Here are some entries. Print them exactly as they are.

··· Record excerpts ···

(** * go-chunk-update: the chunked range-execution engine

    A shallow embedding of [internal/chunk/chunk.go] (the [Chunker]) and of
    the driver [runChunkUpdate] of [cmd/chunk/main.go], together with a
    small model of the MySQL session the engine talks to.

    - Go strings are [string]s (bytes), with the functions of package
      [strings] the code calls written out ([Replace], [Split], [Join],
      [Contains], [Index], and [ToLower] up to the case tables of
      package [unicode]); Go's [int] is 64 bits wide and wraps around.
    - A Go function that talks to the database is a function in the monad
      [M], which threads the database and the trace of calls issued and
      stops at the first error, panic or exit.
    - The SQL text built with [fmt.Sprintf] is kept structured ([sql]) and
      turned into the text the code sends by [render]. *)

From stdpp Require Import gmap strings list pretty sorting.
From Stdlib Require Import Ascii ZArith Lia.

Open Scope string_scope.
Open Scope Z_scope.

(** ** Package [strings] *)

Module strings.

(** [strings.HasPrefix(s, p)] *)
Definition HasPrefix (s p : string) : bool := String.prefix p s.

(** [strings.Index(s, sub)]: position of the first occurrence, if any
    (Go returns [-1] for none). *)
Fixpoint Index (s sub : string) : option nat :=
  if HasPrefix s sub then Some 0%nat
  else match s with
       | EmptyString => None
       | String _ s' => S <$> Index s' sub
       end.

(** [strings.Contains(s, sub)] is [Index(s, sub) >= 0]. *)
Definition Contains (s sub : string) : bool := bool_decide (is_Some (Index s sub)).

(** The scan behind [strings.Replace(s, old, new, -1)] for a non-empty
    [old]: occurrences are taken leftmost first and do not overlap;
    [skip] counts the bytes of the occurrence just replaced that are
    still to be passed over. *)
Fixpoint Replace_scan (old new : string) (skip : nat) (s : string) : string :=
  match s with
  | EmptyString => EmptyString
  | String c s' =>
      match skip with
      | S k => Replace_scan old new k s'
      | O => if HasPrefix s old
             then new +:+ Replace_scan old new (String.length old - 1) s'
             else String c (Replace_scan old new 0 s')
      end
  end.

(** [strings.Replace(s, old, new, -1)].  Every caller passes an [old]
    that starts with [GO_CHUNK(]; the empty [old], which Go treats
    rune-wise, does not arise. *)
Definition Replace (s old new : string) : string := Replace_scan old new 0 s.

(** The scan behind [strings.Split(s, sep)] for a non-empty [sep]. *)
Fixpoint Split_scan (sep : string) (skip : nat) (s : string) : list string :=
  match s with
  | EmptyString => [EmptyString]
  | String c s' =>
      match skip with
      | S k => Split_scan sep k s'
      | O => if HasPrefix s sep
             then EmptyString :: Split_scan sep (String.length sep - 1) s'
             else match Split_scan sep 0 s' with
                  | t :: ts => String c t :: ts
                  | [] => [String c EmptyString]
                  end
      end
  end.

(** [strings.Split(s, sep)] *)
Definition Split (s sep : string) : list string := Split_scan sep 0 s.

(** [strings.Join(elems, sep)] *)
Definition Join (elems : list string) (sep : string) : string :=
  String.concat sep elems.

End strings.

(** ** [strings.ToLower]

    Go scans the bytes of the string.  A string of ASCII bytes only
    (none at [utf8.RuneSelf = 0x80] or above) is lower-cased byte by
    byte.  Any other string goes to [strings.Map(unicode.ToLower, s)],
    which decodes the runes and maps each through the case tables of
    package [unicode].  The tables are no part of this development:
    [Map_ToLower] stands for that call, and what is proved below holds
    whatever it gives. *)
Class Unicode : Type := { Map_ToLower : string → string }.

Fixpoint isASCII (s : string) : bool :=
  match s with
  | EmptyString => true
  | String c s' => bool_decide (nat_of_ascii c < 128)%nat && isASCII s'
  end.

(** [c += 'a' - 'A'] for ['A' <= c && c <= 'Z']. *)
Definition lower_byte (a : ascii) : ascii :=
  let n := nat_of_ascii a in
  if bool_decide (65 ≤ n ≤ 90)%nat then ascii_of_nat (n + 32) else a.

Fixpoint lower_bytes (s : string) : string :=
  match s with
  | EmptyString => EmptyString
  | String c s' => String (lower_byte c) (lower_bytes s')
  end.

Definition ToLower `{Unicode} (s : string) : string :=
  if isASCII s then lower_bytes s else Map_ToLower s.

(** ** Go's [int]

    64 bits wide, as on the platforms the program is built for; the
    arithmetic on it wraps around. *)
Definition MaxInt : Z := 2 ^ 63 - 1.

Definition wrap_int (x : Z) : Z := (x + 2 ^ 63) `mod` 2 ^ 64 - 2 ^ 63.

(** ** Package [strconv] *)

Module strconv.

Definition digit (a : ascii) : option Z :=
  let n := nat_of_ascii a in
  if bool_decide (48 ≤ n ≤ 57)%nat then Some (Z.of_nat n - 48) else None.

Fixpoint digits (acc : Z) (s : string) : option Z :=
  match s with
  | EmptyString => Some acc
  | String c s' =>
      match digit c with
      | Some d => digits (acc * 10 + d) s'
      | None => None
      end
  end.

(** [strconv.Atoi(s)]: an optional sign, then one or more decimal digits,
    the value within the range of [int] (64 bits); [None] is Go's non-nil
    [err]. *)
Definition Atoi (s : string) : option Z :=
  match s with
  | EmptyString => None
  | String c s' =>
      let '(neg, body) :=
        if bool_decide (c = "-"%char) then (true, s')
        else if bool_decide (c = "+"%char) then (false, s')
        else (false, s) in
      match body with
      | EmptyString => None
      | _ =>
          match digits 0 body with
          | Some n =>
              let v := if neg then - n else n in
              if bool_decide (- 2 ^ 63 ≤ v < 2 ^ 63) then Some v else None
          | None => None
          end
      end
  end.

(** [strconv.FormatInt(i, 10)], also what [%d] and [%v] print for an
    integer. *)
Definition FormatInt (i : Z) : string := pretty i.

End strconv.

(** ** The sentinel pattern of [runChunkUpdate]

    [regexp.MustCompile(`GO_CHUNK\(([^)]+)\)`).FindStringSubmatch]: the
    leftmost place where [GO_CHUNK(] is followed by one or more bytes other
    than a closing parenthesis and then by one; the result is the
    submatch, [matches[1]]. *)

Fixpoint span_table (s : string) : string * string :=
  match s with
  | EmptyString => (EmptyString, EmptyString)
  | String c s' =>
      if bool_decide (c = ")"%char) then (EmptyString, s)
      else let '(a, b) := span_table s' in (String c a, b)
  end.

Definition match_sentinel_here (s : string) : option string :=
  if strings.HasPrefix s "GO_CHUNK(" then
    let '(tok, rest) := span_table (String.substring 9 (String.length s - 9) s) in
    match tok, rest with
    | String _ _, String _ _ => Some tok
    | _, _ => None
    end
  else None.

Fixpoint FindStringSubmatch (s : string) : option string :=
  match match_sentinel_here s with
  | Some t => Some t
  | None =>
      match s with
      | EmptyString => None
      | String _ s' => FindStringSubmatch s'
      end
  end.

···

* Solution:
(** * go-chunk-update: the chunked range-execution engine

    A shallow embedding of [internal/chunk/chunk.go] (the [Chunker]) and of
    the driver [runChunkUpdate] of [cmd/chunk/main.go], together with a
    small model of the MySQL session the engine talks to.

    - Go strings are [string]s (bytes), with the functions of package
      [strings] the code calls written out ([Replace], [Split], [Join],
      [Contains], [Index], and [ToLower] up to the case tables of
      package [unicode]); Go's [int] is 64 bits wide and wraps around.
    - A Go function that talks to the database is a function in the monad
      [M], which threads the database and the trace of calls issued and
      stops at the first error, panic or exit.
    - The SQL text built with [fmt.Sprintf] is kept structured ([sql]) and
      turned into the text the code sends by [render]. *)

From stdpp Require Import gmap strings list pretty sorting.
From Stdlib Require Import Ascii ZArith Lia.

Open Scope string_scope.
Open Scope Z_scope.

(** ** Package [strings] *)

Module strings.

(** [strings.HasPrefix(s, p)] *)
Definition HasPrefix (s p : string) : bool := String.prefix p s.

(** [strings.Index(s, sub)]: position of the first occurrence, if any
    (Go returns [-1] for none). *)
Fixpoint Index (s sub : string) : option nat :=
  if HasPrefix s sub then Some 0%nat
  else match s with
       | EmptyString => None
       | String _ s' => S <$> Index s' sub
       end.

(** [strings.Contains(s, sub)] is [Index(s, sub) >= 0]. *)
Definition Contains (s sub : string) : bool := bool_decide (is_Some (Index s sub)).

(** The scan behind [strings.Replace(s, old, new, -1)] for a non-empty
    [old]: occurrences are taken leftmost first and do not overlap;
    [skip] counts the bytes of the occurrence just replaced that are
    still to be passed over. *)
Fixpoint Replace_scan (old new : string) (skip : nat) (s : string) : string :=
  match s with
  | EmptyString => EmptyString
  | String c s' =>
      match skip with
      | S k => Replace_scan old new k s'
      | O => if HasPrefix s old
             then new +:+ Replace_scan old new (String.length old - 1) s'
             else String c (Replace_scan old new 0 s')
      end
  end.

(** [strings.Replace(s, old, new, -1)].  Every caller passes an [old]
    that starts with [GO_CHUNK(]; the empty [old], which Go treats
    rune-wise, does not arise. *)
Definition Replace (s old new : string) : string := Replace_scan old new 0 s.

(** The scan behind [strings.Split(s, sep)] for a non-empty [sep]. *)
Fixpoint Split_scan (sep : string) (skip : nat) (s : string) : list string :=
  match s with
  | EmptyString => [EmptyString]
  | String c s' =>
      match skip with
      | S k => Split_scan sep k s'
      | O => if HasPrefix s sep
             then EmptyString :: Split_scan sep (String.length sep - 1) s'
             else match Split_scan sep 0 s' with
                  | t :: ts => String c t :: ts
                  | [] => [String c EmptyString]
                  end
      end
  end.

(** [strings.Split(s, sep)] *)
Definition Split (s sep : string) : list string := Split_scan sep 0 s.

(** [strings.Join(elems, sep)] *)
Definition Join (elems : list string) (sep : string) : string :=
  String.concat sep elems.

End strings.

(** ** [strings.ToLower]

    Go scans the bytes of the string.  A string of ASCII bytes only
    (none at [utf8.RuneSelf = 0x80] or above) is lower-cased byte by
    byte.  Any other string goes to [strings.Map(unicode.ToLower, s)],
    which decodes the runes and maps each through the case tables of
    package [unicode].  The tables are no part of this development:
    [Map_ToLower] stands for that call, and what is proved below holds
    whatever it gives. *)
Class Unicode : Type := { Map_ToLower : string → string }.

Fixpoint isASCII (s : string) : bool :=
  match s with
  | EmptyString => true
  | String c s' => bool_decide (nat_of_ascii c < 128)%nat && isASCII s'
  end.

(** [c += 'a' - 'A'] for ['A' <= c && c <= 'Z']. *)
Definition lower_byte (a : ascii) : ascii :=
  let n := nat_of_ascii a in
  if bool_decide (65 ≤ n ≤ 90)%nat then ascii_of_nat (n + 32) else a.

Fixpoint lower_bytes (s : string) : string :=
  match s with
  | EmptyString => EmptyString
  | String c s' => String (lower_byte c) (lower_bytes s')
  end.

Definition ToLower `{Unicode} (s : string) : string :=
  if isASCII s then lower_bytes s else Map_ToLower s.

(** ** Go's [int]

    64 bits wide, as on the platforms the program is built for; the
    arithmetic on it wraps around. *)
Definition MaxInt : Z := 2 ^ 63 - 1.

Definition wrap_int (x : Z) : Z := (x + 2 ^ 63) `mod` 2 ^ 64 - 2 ^ 63.

(** ** Package [strconv] *)

Module strconv.

Definition digit (a : ascii) : option Z :=
  let n := nat_of_ascii a in
  if bool_decide (48 ≤ n ≤ 57)%nat then Some (Z.of_nat n - 48) else None.

Fixpoint digits (acc : Z) (s : string) : option Z :=
  match s with
  | EmptyString => Some acc
  | String c s' =>
      match digit c with
      | Some d => digits (acc * 10 + d) s'
      | None => None
      end
  end.

(** [strconv.Atoi(s)]: an optional sign, then one or more decimal digits,
    the value within the range of [int] (64 bits); [None] is Go's non-nil
    [err]. *)
Definition Atoi (s : string) : option Z :=
  match s with
  | EmptyString => None
  | String c s' =>
      let '(neg, body) :=
        if bool_decide (c = "-"%char) then (true, s')
        else if bool_decide (c = "+"%char) then (false, s')
        else (false, s) in
      match body with
      | EmptyString => None
      | _ =>
          match digits 0 body with
          | Some n =>
              let v := if neg then - n else n in
              if bool_decide (- 2 ^ 63 ≤ v < 2 ^ 63) then Some v else None
          | None => None
          end
      end
  end.

(** [strconv.FormatInt(i, 10)], also what [%d] and [%v] print for an
    integer. *)
Definition FormatInt (i : Z) : string := pretty i.

End strconv.

(** ** The sentinel pattern of [runChunkUpdate]

    [regexp.MustCompile(`GO_CHUNK\(([^)]+)\)`).FindStringSubmatch]: the
    leftmost place where [GO_CHUNK(] is followed by one or more bytes other
    than a closing parenthesis and then by one; the result is the
    submatch, [matches[1]]. *)

Fixpoint span_table (s : string) : string * string :=
  match s with
  | EmptyString => (EmptyString, EmptyString)
  | String c s' =>
      if bool_decide (c = ")"%char) then (EmptyString, s)
      else let '(a, b) := span_table s' in (String c a, b)
  end.

Definition match_sentinel_here (s : string) : option string :=
  if strings.HasPrefix s "GO_CHUNK(" then
    let '(tok, rest) := span_table (String.substring 9 (String.length s - 9) s) in
    match tok, rest with
    | String _ _, String _ _ => Some tok
    | _, _ => None
    end
  else None.

Fixpoint FindStringSubmatch (s : string) : option string :=
  match match_sentinel_here s with
  | Some t => Some t
  | None =>
      match s with
      | EmptyString => None
      | String _ s' => FindStringSubmatch s'
      end
  end.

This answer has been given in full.